В приемной раздался шум шагов, встревоженный голос Лены. Дверь открылась. В кабинет вошел мужчина средних лет в очках, аккуратно подстриженный. Выражение лица у него было не сердитое, а разъяренное.
– Так! – Сказал он, встав посередине и обводя всех грозным взглядом, – все собрались! Я следователь Савин Сергей Владимирович. Это мое дело! А вы, – он обратился к Трубникову, – утаиваете от следствия вещественные доказательства! Вы понимаете, чем это вам грозит? Потерей лицензии! Вот чем!
–Вы разговариваете со мной, – сказал детектив, – неприемлемым тоном, оскорбительным тоном!
– Я задаю вам вопрос! Какие вещественные доказательства вам удалось отыскать спустя семь месяцев! Вы не имеете право утаивать их от следствия! Если они у вас действительно есть!
***
– Пожалуй, лучше перенести нашу беседу на другое время, – спокойно сказал Трубников собравшимся. – Сейчас всем вам, кроме моего помощника Шаповалова, будет благоразумнее покинуть кабинет, чтобы я смог поговорить со следователем.
Трубников внимательно посмотрел на Лукашова, который все еще стоял у окна с коробочкой в руках. Лукашов опустил коробочку в ящик стола Саши и замкнул шествие обескураженных музыкантов. Впереди всех грозно вышагивала пышнотелая Надежда. Когда за ними закрылась дверь, Трубников посмотрел на Савина и жестом пригласил его присесть в кресло.
– Итак, за что вы хотите лишить меня лицензии? Почему вы решили, что я утаиваю от вас какие-то вещественные доказательства? Если вы сможете эти подозрения подтвердить, то…
– Я не обязан перед вами отчитываться!
– Присядьте, в ногах правды нет. Вы откуда-то узнали, что я собрал всех сегодня. Пришли, то есть ворвались, сорвали мои планы. Я не обязан делиться с вами своими планами. Да, у меня есть кое-какие догадки. Но я не могу и не хочу говорить о них, поскольку они нуждаются в подтверждении.
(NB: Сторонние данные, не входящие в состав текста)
Lemma quietly_ret {A} (x : A) : quietly (go_ret x).
Proof. by intros pd y pd' [= _ <-]. Qed.
Lemma quietly_throw {A} msg : quietly (A := A) (go_throw msg).
Proof. by intros pd y pd' [=]. Qed.
Lemma quietly_get : quietly go_get.
Proof. by intros pd y pd' [= _ <-]. Qed.
Lemma quietly_bind {A B} (m : PdM A) (k : A -> PdM B) :
  quietly m -> (forall x, quietly (k x)) -> quietly (go_bind m k).
Proof.
  intros Hm Hk pd y pd' H. unfold go_bind in H. destruct (m pd) as [x pd1|msg pd1|] eqn:E; [|done..].
  etransitivity; [by eapply Hm|by eapply Hk].
Qed.
Lemma quietly_modify f : (forall pd, same_closing pd (f pd)) -> quietly (go_modify f).
Proof. intros Hf pd y pd' [= _ <-]. apply Hf. Qed.

Lemma calm_unblock mode io pd pd' g d : netpollunblock pd mode io = (pd', g, d) -> same_closing pd pd'.
Proof.
  unfold netpollunblock, same_closing, calm, calmed, mode_of, gpp, set_gpp. intros H.
  destruct (mode =? mode_w) eqn:E; repeat case_match; simplify_eq; split; try done; intros []; cbn; auto.
Qed.
Lemma quietly_unblock mode io : quietly (unblock mode io).
Proof.
  intros pd x pd' H. unfold unblock in H. destruct (netpollunblock pd mode io) as [[p g] d] eqn:E.
  simplify_eq. by eapply calm_unblock.
Qed.
Lemma quietly_rt_modify w f s : quietly (rt_modify w f s).
Proof. intros pd x pd' H. unfold rt_modify in H. destruct (timer_modify _ _ _ _ _); [|done].
  simplify_eq. split; [intros []; by left|done].
Qed.
Lemma quietly_wt_modify w f s : quietly (wt_modify w f s).
Proof. intros pd x pd' H. unfold wt_modify in H. destruct (timer_modify _ _ _ _ _); [|done].
  simplify_eq. split; [intros []; by left|done].
Qed.

(** Updates of the other fields. *)
Ltac quietly :=
  repeat (cbv zeta; lazymatch goal with
  | |- quietly (go_ret _) => apply quietly_ret
  | |- quietly (go_throw _) => apply quietly_throw
  | |- quietly go_get => apply quietly_get
  | |- quietly (unblock _ _) => apply quietly_unblock
  | |- quietly (rt_modify _ _ _) => apply quietly_rt_modify
  | |- quietly (wt_modify _ _ _) => apply quietly_wt_modify
  | |- quietly (go_bind _ _) => apply quietly_bind; [|intros ?]
  | |- quietly (go_modify _) => apply quietly_modify; intros ?; repeat case_match; by split; [intros []; left|]
  | |- quietly (match _ with _ => _ end) => case_match
  | |- quietly (if _ then _ else _) => case_match
  end).

Lemma quietly_setDeadline now d mode : quietly (setDeadline_locked now d mode).
Proof. unfold setDeadline_locked, setDeadline_rt, setDeadline_wt. quietly. Qed.

Lemma quietly_run t : quietly (run_locked t).
Proof. unfold run_locked, deadlineimpl_locked. quietly. Qed.

(** pollUnblock closes and leaves both words without a waiter. *)
Lemma unblock_settles mode pd g pd' : unblock mode false pd = Ret g pd' ->
  gpp mode pd' = pdNil \/ gpp mode pd' = pdReady.
Proof.
  unfold unblock, netpollunblock. intros H. destruct (Z.eqb_spec (gpp mode pd) pdReady).
  - injection H as _ <-. by right.
  - cbn [negb andb] in H. rewrite andb_true_r in H. destruct (Z.eqb_spec (gpp mode pd) pdNil).
    + injection H as _ <-. by left.
    + left. assert (forall v, gpp mode (set_gpp mode v pd) = v) as Hg by (intros v; unfold gpp, set_gpp; by destruct (mode =? mode_w)).
      repeat case_match; simplify_eq; apply Hg.
Qed.

Lemma pollUnblock_closes pd out pd' : pollUnblock_locked pd = Ret out pd' ->
  (forall read, gpp (mode_of read) pd' = pdNil \/ gpp (mode_of read) pd' = pdReady) /\
  pd_closing pd' = true /\ pd_closing pd = false.
Proof.
  intros H. unfold pollUnblock_locked in H. unfold go_bind at 1, go_get in H.
  destruct (pd_closing pd) eqn:Ec; [done|]. unfold go_bind at 1, go_modify at 1 in H.
  match type of H with ?m ?p = _ => assert (quietly m) as Hq by quietly; specialize (Hq p _ _ H) end.
  split; [|split; [apply Hq|done]].
  unfold go_bind, go_modify, go_ret in H. clear Hq.
  destruct (unblock mode_r false _) as [[g1 d1] pd1| |] eqn:E1; [|done..].
  destruct (unblock mode_w false pd1) as [[g2 d2] pd2| |] eqn:E2; [|done..].
  pose proof (unblock_settles _ _ _ _ E1) as S1. pose proof (unblock_settles _ _ _ _ E2) as S2.
  destruct (calm_unblock mode_w false pd1 pd2 g2 d2) as [Hc _];
    [unfold unblock in E2; destruct (netpollunblock pd1 mode_w false) as [[? ?] ?]; by injection E2 as <- <- <-|].
  assert (forall read, gpp (mode_of read) pd2 = pdNil \/ gpp (mode_of read) pd2 = pdReady) as Hs.
  { intros []; [|exact S2]. destruct (Hc true) as [-> |H1]; [exact S1|exact H1]. }
  injection H as _ <-. intros read. specialize (Hs read).
  destruct (pd_rrun pd2); cbn; (destruct (pd_wrun pd2); by destruct read).
Qed.

Lemma checkerr_range pd mode : 0 <= netpollcheckerr pd mode <= 3.
Proof.
  unfold netpollcheckerr, pollErrClosing, pollErrTimeout, pollErrNotPollable, pollNoError. repeat case_match; lia.
Qed.

Lemma gpp_set_other read read' v pd : read <> read' ->
  gpp (mode_of read) (set_gpp (mode_of read') v pd) = gpp (mode_of read) pd.
Proof. by destruct read, read'. Qed.

Lemma side_of_mode_Some mode read : side_of_mode mode = Some read -> mode = mode_of read.
Proof.
  unfold side_of_mode. destruct (Z.eqb_spec mode mode_r) as [->|]; [by intros [= <-]|].
  destruct (Z.eqb_spec mode mode_w) as [->|]; [by intros [= <-]|done].
Qed.

(** ** Sums over the goroutines *)
Fixpoint total (f : holds -> Z) (gs : list goroutine) : Z :=
  match gs with [] => 0 | g :: gs => f (g_h g) + total f gs end.

Section totals.
Context (f : holds -> Z).

Lemma total_app l1 l2 : total f (l1 ++ l2) = total f l1 + total f l2.
Proof. induction l1 as [|g l IH]; cbn; lia. Qed.

Lemma total_insert gs i g g' : gs !! i = Some g -> total f (<[i:=g']> gs) = total f gs - f (g_h g) + f (g_h g').
Proof.
  revert i. induction gs as [|g1 gs IH]; intros [|i] H; [done..| |].
  - injection H as ->. cbn. lia.
  - change (<[S i:=g']> (g1 :: gs)) with (g1 :: <[i:=g']> gs). cbn [total]. rewrite (IH i H). lia.
Qed.

Definition all_nonneg (gs : list goroutine) : Prop := forall g, g ∈ gs -> 0 <= f (g_h g).

Lemma all_nonneg_tail g gs : all_nonneg (g :: gs) -> 0 <= f (g_h g) /\ all_nonneg gs.
Proof. intros H. split; [apply H; by left|]. intros x Hx. apply H. by right. Qed.

Lemma total_nonneg gs : all_nonneg gs -> 0 <= total f gs.
Proof. induction gs as [|g gs IH]; cbn; [done|]. intros [H1 H2]%all_nonneg_tail. specialize (IH H2). lia. Qed.

Lemma total_ge gs i g : all_nonneg gs -> gs !! i = Some g -> f (g_h g) <= total f gs.
Proof.
  revert i. induction gs as [|g1 gs IH]; intros [|i] Hf H; [done..| |];
    apply all_nonneg_tail in Hf as [H1 H2]; cbn in *; simplify_eq.
  - pose proof (total_nonneg gs H2). lia.
  - specialize (IH i H2 H). lia.
Qed.

(** Two different goroutines. *)
Lemma total_two gs i j g1 g2 : all_nonneg gs -> i <> j ->
  gs !! i = Some g1 -> gs !! j = Some g2 -> f (g_h g1) + f (g_h g2) <= total f gs.
Proof.
  revert i j. induction gs as [|g gs IH]; intros [|i] [|j] Hf Hij H1 H2; try done;
    apply all_nonneg_tail in Hf as [Hg Hf]; cbn in *; simplify_eq.
  - pose proof (total_ge gs j g2 Hf H2). lia.
  - pose proof (total_ge gs i g1 Hf H1). lia.
  - specialize (IH i j Hf ltac:(congruence) H1 H2). lia.
Qed.
End totals.

(** ** Every goroutine *)
Definition each (P : holds -> Prop) (gs : list goroutine) : Prop := forall j g, gs !! j = Some g -> P (g_h g).

Lemma each_insert P gs i p h : each P gs -> P h -> each P (<[i:=mkG p h]> gs).
Proof. intros Hg Hh j g [(<- & <- & _)|[_ H]]%list_lookup_insert_Some; [done|by eapply Hg]. Qed.

Lemma each_app P gs p h : each P gs -> P h -> each P (gs ++ [mkG p h]).
Proof.
  intros Hg Hh j g [H|[_ H]]%lookup_app_Some; [by eapply Hg|].
  apply list_lookup_singleton_Some in H as [_ <-]. done.
Qed.

Lemma each_nonneg f gs : each (fun h => 0 <= f h) gs -> all_nonneg f gs.
Proof. intros H g [j Hj]%list_elem_of_lookup. by eapply H. Qed.

(** A sum of zeros and ones that is zero. *)
Lemma total_none (b : holds -> bool) gs : total (fun h => Z.b2z (b h)) gs = 0 -> each (fun h => b h = false) gs.
Proof.
  intros H0 j g Hj.
  pose proof (total_ge (fun h => Z.b2z (b h)) gs j g ltac:(apply each_nonneg; intros ? ? _; by destruct (b _)) Hj) as H.
  cbn in H. destruct (b (g_h g)); [cbn in H; lia|done].
Qed.

(** ** The mutex counts what the goroutines hold *)
Record mu_inv (gs : list goroutine) (mu : fdst) : Prop := {
  mi_inv : fd_inv mu;
  mi_misc : misc mu = total h_misc gs;
  mi_hold read : hold (side_of read mu) = total (fun h => Z.b2z (lock_of read h)) gs;
  mi_asleep read : asleep (side_of read mu) = total (fun h => Z.b2z (asleep_for read h)) gs;
  mi_woken read : retrying (side_of read mu) = total (fun h => Z.b2z (woken_for read h)) gs;
  mi_pos : each (fun h => 0 <= h_misc h) gs }.

Definition same_counts (h h' : holds) : Prop :=
  h_misc h' = h_misc h /\ h_r h' = h_r h /\ h_w h' = h_w h /\ h_waits h' = h_waits h.
Lemma does_possible a r s' : fd_allowed fd0 pollable a h -> does fd0 a r h s s' -> fd_possible fd0 pollable a r h.
Proof.
  intros Ha Hd. destruct a; cbn in *; try done.
  - destruct Hd as [_ Hr]. destruct (mi_inv _ _ (ok_mu _ _ Hok)) as [f (Hf & Hw & _)].
    pose proof (pass_word o f Hf) as H. rewrite <- Hw in H.
    destruct (run_fd o _); [done|by subst; destruct o; eauto|]. destruct H as [[read ->] _]. done.
  - destruct Hd as [-> _]. intros [Hat|Hdy]; [by apply attached_whole|]. pose proof my_part as Hp.
    destruct Hdy as [Hdy|[Hdy|Hdy]]; rewrite Hdy in Hp; apply Hp.
  - destruct Hd as [-> _]. intros [Hat|Hdy]; [by apply attached_whole|]. pose proof my_part as Hp. rewrite Hdy in Hp. apply Hp.
  - destruct Hd as (_ & -> & _). apply checkerr_range.
  - destruct Hd as (_ & pd' & [-> _] & _). destruct Ha as [_ [Hm|[Hm|Hm]]]; apply waiting_word in Hm; unfold phase_ok, settled in Hm; tauto.
  - apply Hd.
Qed.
– Мне позвонила Надежда Анатольевна и сказала, что вы собираете сегодня всех, что нашли новые вещдоки…
– Так это она пригласила вас? Странная женщина.
– Уважаемая и добропорядочная. Очень переживает за своего мужа, хоть давно в разводе.
– Как она переживает, я знаю, – улыбнулся детектив. – Она смочила носовой платочек какой-то дрянью, вызывающей слезы. И рыдала вчера здесь, пока я не отобрал у нее слезоточивый платочек.
– Не верю!
Трубников достал из нижнего ящика стола конверт, осторожно двумя пальцами вытащил из него остаток носового платочка, подал Савину. Тот брезгливо отстранился, но потом передумал:
– Да, это ее платок. Я у нее такой видел, но почему он порван? И что с ним?